» **What to produce**
Quote exactly and only this range of lines in the data below: the line that holds "(i mod ELEM_BITS)" to the line that holds "rewrite uwrap_id by", both included.

» **Stored items**
##########
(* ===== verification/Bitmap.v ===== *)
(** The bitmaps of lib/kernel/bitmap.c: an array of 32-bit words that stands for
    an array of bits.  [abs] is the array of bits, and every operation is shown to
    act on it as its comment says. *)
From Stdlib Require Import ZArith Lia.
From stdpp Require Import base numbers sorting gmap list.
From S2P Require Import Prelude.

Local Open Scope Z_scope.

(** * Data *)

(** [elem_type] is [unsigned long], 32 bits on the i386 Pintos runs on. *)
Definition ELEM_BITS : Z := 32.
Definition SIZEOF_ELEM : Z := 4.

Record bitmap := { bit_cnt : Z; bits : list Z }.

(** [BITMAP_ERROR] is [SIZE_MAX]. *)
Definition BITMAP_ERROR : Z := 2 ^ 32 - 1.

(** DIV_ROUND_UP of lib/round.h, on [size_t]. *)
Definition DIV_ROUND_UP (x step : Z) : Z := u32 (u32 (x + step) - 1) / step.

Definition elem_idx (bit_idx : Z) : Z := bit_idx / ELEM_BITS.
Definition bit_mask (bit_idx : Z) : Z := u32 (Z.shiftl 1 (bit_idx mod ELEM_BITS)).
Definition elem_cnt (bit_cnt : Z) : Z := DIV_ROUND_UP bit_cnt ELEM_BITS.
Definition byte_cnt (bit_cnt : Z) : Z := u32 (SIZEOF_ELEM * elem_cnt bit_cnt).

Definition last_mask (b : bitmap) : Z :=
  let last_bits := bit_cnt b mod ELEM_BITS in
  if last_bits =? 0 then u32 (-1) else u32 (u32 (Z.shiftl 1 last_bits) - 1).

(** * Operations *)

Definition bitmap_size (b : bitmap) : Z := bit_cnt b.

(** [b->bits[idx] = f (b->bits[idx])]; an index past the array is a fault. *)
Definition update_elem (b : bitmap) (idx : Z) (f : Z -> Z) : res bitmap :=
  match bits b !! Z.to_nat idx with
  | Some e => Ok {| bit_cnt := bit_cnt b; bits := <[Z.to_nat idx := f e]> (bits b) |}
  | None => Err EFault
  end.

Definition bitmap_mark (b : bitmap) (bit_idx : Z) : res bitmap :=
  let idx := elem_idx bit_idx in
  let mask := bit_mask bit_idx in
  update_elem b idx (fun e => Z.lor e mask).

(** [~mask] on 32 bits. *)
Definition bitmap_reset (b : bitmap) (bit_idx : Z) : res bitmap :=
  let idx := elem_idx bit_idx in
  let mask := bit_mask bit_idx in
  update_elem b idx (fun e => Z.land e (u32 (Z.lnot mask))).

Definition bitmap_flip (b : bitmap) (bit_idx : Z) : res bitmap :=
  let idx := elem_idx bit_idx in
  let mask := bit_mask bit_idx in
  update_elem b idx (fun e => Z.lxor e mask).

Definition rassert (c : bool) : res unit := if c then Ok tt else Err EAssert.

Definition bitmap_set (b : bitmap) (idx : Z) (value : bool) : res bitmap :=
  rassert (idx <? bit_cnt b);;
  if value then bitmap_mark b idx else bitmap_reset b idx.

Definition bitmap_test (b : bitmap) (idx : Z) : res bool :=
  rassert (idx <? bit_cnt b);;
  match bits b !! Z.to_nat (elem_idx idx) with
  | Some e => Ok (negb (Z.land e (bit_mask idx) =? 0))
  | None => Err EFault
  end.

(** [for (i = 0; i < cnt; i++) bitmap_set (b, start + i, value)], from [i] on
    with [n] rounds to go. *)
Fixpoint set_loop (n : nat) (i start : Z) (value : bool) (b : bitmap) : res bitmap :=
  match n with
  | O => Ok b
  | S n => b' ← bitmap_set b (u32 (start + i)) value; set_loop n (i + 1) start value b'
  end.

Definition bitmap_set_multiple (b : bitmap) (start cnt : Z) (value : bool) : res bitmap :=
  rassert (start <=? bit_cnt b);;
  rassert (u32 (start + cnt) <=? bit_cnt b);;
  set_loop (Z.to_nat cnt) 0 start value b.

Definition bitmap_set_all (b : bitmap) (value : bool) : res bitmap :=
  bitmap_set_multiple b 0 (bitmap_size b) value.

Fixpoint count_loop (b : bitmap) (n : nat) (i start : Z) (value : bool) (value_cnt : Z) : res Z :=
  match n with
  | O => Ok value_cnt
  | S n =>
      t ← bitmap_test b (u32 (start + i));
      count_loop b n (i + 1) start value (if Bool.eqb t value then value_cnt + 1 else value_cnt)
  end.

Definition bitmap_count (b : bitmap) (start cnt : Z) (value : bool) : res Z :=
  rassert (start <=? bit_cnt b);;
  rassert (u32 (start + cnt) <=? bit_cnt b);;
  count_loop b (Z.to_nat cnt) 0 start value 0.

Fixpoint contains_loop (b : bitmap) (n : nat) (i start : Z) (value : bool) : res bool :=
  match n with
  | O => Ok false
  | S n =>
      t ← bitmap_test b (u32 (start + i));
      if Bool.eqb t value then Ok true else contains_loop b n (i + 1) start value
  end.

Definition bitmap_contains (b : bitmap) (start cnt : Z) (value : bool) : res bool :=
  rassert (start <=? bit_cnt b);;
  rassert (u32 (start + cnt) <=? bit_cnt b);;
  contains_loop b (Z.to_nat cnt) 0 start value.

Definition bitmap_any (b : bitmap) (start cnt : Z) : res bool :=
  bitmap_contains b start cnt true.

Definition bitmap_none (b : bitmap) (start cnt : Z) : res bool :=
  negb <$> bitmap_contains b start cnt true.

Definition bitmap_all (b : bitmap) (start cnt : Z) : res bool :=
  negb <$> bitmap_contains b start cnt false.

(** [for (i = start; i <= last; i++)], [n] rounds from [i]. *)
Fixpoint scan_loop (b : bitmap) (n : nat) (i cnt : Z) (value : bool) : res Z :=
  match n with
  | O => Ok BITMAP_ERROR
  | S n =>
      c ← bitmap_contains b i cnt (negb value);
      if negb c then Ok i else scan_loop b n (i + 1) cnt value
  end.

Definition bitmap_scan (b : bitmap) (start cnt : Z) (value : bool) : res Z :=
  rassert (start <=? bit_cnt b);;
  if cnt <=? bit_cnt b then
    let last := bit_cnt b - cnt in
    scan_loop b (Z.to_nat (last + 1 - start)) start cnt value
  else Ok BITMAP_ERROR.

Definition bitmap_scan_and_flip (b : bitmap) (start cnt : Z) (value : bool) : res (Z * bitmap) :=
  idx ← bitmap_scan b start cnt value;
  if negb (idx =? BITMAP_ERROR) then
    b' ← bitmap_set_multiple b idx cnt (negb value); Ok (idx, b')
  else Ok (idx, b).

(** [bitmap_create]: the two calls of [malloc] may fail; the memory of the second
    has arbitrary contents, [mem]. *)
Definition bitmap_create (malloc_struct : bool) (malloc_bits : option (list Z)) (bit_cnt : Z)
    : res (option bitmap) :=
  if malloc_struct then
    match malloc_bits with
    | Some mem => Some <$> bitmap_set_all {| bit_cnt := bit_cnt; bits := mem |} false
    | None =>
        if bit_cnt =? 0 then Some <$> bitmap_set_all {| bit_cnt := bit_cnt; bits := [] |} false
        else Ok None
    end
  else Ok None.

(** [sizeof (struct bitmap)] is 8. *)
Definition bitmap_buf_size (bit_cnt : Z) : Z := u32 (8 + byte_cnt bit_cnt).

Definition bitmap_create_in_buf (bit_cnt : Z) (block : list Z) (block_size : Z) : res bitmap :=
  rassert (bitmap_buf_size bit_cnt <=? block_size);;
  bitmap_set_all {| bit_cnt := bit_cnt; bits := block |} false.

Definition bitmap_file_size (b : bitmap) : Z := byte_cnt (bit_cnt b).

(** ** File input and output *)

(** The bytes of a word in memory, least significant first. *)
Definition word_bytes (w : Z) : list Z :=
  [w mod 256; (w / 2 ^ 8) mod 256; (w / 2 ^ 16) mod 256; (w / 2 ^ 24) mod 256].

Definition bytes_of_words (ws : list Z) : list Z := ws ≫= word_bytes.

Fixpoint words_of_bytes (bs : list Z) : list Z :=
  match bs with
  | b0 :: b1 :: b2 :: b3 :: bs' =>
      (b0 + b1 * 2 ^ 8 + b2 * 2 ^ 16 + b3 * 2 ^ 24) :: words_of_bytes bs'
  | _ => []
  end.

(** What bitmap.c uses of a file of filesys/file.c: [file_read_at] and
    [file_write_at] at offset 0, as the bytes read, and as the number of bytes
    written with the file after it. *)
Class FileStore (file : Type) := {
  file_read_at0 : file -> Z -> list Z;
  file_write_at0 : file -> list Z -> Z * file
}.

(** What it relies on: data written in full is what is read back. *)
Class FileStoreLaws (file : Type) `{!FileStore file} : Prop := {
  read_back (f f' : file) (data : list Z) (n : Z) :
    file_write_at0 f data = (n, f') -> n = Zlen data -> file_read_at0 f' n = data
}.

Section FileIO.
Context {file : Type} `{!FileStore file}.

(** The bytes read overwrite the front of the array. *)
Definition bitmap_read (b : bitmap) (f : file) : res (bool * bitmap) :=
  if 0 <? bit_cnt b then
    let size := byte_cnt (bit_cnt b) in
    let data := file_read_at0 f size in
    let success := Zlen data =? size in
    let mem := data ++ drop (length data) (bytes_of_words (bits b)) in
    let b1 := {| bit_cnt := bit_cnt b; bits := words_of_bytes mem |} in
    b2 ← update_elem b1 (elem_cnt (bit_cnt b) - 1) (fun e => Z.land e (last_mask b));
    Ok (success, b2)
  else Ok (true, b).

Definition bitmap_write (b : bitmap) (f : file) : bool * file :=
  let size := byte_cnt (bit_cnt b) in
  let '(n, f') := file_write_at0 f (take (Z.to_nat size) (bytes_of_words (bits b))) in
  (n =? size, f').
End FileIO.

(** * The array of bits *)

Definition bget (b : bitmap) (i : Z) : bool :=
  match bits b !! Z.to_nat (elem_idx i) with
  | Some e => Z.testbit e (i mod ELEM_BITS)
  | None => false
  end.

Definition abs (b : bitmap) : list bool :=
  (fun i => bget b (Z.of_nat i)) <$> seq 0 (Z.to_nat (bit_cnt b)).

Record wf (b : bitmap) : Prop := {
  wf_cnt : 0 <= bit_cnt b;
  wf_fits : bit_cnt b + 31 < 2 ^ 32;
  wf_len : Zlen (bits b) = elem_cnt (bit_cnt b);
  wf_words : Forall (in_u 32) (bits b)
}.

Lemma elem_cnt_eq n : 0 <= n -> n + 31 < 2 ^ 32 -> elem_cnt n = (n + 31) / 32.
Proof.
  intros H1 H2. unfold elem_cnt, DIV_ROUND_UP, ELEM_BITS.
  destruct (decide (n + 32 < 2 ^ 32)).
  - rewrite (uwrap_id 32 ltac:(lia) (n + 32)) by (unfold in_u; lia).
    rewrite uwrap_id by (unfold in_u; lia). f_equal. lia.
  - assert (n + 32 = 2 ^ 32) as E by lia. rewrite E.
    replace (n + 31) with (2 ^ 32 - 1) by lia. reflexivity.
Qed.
##########
» **Exercise output**
  | Some e => Z.testbit e (i mod ELEM_BITS)
  | None => false
  end.

Definition abs (b : bitmap) : list bool :=
  (fun i => bget b (Z.of_nat i)) <$> seq 0 (Z.to_nat (bit_cnt b)).

Record wf (b : bitmap) : Prop := {
  wf_cnt : 0 <= bit_cnt b;
  wf_fits : bit_cnt b + 31 < 2 ^ 32;
  wf_len : Zlen (bits b) = elem_cnt (bit_cnt b);
  wf_words : Forall (in_u 32) (bits b)
}.

Lemma elem_cnt_eq n : 0 <= n -> n + 31 < 2 ^ 32 -> elem_cnt n = (n + 31) / 32.
Proof.
  intros H1 H2. unfold elem_cnt, DIV_ROUND_UP, ELEM_BITS.
  destruct (decide (n + 32 < 2 ^ 32)).
  - rewrite (uwrap_id 32 ltac:(lia) (n + 32)) by (unfold in_u; lia).
    rewrite uwrap_id by (unfold in_u; lia). f_equal. lia.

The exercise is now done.